Goal of the exercise.
Your answer must hold only the lines below from the line containing "now apply NoDup_keys_dict_set." through the line containing "NoDup (keys readable)", each reproduced exactly.

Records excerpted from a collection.
──────────────────────────────

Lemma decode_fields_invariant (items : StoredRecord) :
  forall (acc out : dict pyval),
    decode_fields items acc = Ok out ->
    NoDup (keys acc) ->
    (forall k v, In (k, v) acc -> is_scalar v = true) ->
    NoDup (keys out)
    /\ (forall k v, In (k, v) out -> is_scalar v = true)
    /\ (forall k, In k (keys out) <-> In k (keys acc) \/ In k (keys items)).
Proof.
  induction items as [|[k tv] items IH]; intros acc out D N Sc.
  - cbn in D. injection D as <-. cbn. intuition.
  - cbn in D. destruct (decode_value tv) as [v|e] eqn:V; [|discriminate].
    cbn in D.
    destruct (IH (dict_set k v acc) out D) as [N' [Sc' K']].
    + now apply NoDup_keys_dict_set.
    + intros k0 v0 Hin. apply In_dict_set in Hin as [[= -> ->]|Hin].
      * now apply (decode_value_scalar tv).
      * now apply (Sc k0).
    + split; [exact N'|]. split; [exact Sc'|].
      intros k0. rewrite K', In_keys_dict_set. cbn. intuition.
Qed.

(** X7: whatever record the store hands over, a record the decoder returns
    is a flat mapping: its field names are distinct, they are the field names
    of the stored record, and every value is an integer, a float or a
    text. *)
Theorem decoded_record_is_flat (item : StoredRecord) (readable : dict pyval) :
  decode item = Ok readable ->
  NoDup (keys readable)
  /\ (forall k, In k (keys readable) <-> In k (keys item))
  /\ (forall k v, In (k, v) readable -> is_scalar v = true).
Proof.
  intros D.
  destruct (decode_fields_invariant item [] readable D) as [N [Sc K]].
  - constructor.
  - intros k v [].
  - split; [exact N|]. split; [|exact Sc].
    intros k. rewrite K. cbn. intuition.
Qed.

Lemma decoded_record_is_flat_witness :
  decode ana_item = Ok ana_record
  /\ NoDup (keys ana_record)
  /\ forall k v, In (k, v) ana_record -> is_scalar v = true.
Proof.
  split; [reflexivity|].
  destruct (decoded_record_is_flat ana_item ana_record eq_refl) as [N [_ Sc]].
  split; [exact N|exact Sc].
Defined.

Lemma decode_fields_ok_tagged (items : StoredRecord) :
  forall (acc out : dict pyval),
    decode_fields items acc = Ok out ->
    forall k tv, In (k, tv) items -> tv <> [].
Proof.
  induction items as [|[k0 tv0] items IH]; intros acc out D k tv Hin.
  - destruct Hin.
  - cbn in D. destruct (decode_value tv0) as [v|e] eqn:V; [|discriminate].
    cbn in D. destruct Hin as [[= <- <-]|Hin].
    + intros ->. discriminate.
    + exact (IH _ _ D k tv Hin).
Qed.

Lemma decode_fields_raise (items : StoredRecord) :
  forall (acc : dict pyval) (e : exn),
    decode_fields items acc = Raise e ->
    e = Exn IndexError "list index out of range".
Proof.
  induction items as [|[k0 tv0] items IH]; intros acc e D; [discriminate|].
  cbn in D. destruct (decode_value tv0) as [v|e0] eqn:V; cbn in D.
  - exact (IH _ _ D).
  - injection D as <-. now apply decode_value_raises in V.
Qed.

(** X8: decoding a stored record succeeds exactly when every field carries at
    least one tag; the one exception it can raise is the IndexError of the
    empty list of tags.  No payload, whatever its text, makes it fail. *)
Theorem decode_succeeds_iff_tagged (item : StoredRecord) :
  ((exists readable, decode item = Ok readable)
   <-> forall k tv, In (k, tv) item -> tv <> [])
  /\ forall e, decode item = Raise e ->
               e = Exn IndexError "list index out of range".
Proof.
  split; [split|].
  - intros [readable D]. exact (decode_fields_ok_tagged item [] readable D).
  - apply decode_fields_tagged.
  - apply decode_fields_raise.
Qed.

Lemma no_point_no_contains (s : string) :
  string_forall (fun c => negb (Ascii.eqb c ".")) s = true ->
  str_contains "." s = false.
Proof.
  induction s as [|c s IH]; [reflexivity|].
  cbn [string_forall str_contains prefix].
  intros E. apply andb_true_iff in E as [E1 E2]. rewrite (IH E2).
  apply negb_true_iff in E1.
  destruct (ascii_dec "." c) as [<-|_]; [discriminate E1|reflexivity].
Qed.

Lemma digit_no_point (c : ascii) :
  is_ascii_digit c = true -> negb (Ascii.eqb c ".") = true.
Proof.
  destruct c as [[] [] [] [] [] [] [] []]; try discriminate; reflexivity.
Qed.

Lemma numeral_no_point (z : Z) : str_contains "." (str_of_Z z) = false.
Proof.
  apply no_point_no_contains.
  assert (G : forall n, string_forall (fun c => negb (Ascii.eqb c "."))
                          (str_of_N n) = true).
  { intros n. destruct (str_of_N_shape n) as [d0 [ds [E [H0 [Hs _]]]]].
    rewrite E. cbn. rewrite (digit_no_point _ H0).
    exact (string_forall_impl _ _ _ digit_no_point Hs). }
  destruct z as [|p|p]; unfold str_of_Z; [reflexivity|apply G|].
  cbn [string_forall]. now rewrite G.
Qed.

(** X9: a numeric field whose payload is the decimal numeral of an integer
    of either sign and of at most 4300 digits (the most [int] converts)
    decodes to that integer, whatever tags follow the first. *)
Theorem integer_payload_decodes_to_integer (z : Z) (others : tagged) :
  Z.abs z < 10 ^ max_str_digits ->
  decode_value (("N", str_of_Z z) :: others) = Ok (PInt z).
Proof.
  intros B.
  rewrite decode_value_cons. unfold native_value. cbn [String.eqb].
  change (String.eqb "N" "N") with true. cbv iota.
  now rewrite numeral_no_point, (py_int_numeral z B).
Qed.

──────────────────────────────

Result.
    + now apply NoDup_keys_dict_set.
    + intros k0 v0 Hin. apply In_dict_set in Hin as [[= -> ->]|Hin].
      * now apply (decode_value_scalar tv).
      * now apply (Sc k0).
    + split; [exact N'|]. split; [exact Sc'|].
      intros k0. rewrite K', In_keys_dict_set. cbn. intuition.
Qed.

(** X7: whatever record the store hands over, a record the decoder returns
    is a flat mapping: its field names are distinct, they are the field names
    of the stored record, and every value is an integer, a float or a
    text. *)
Theorem decoded_record_is_flat (item : StoredRecord) (readable : dict pyval) :
  decode item = Ok readable ->
  NoDup (keys readable)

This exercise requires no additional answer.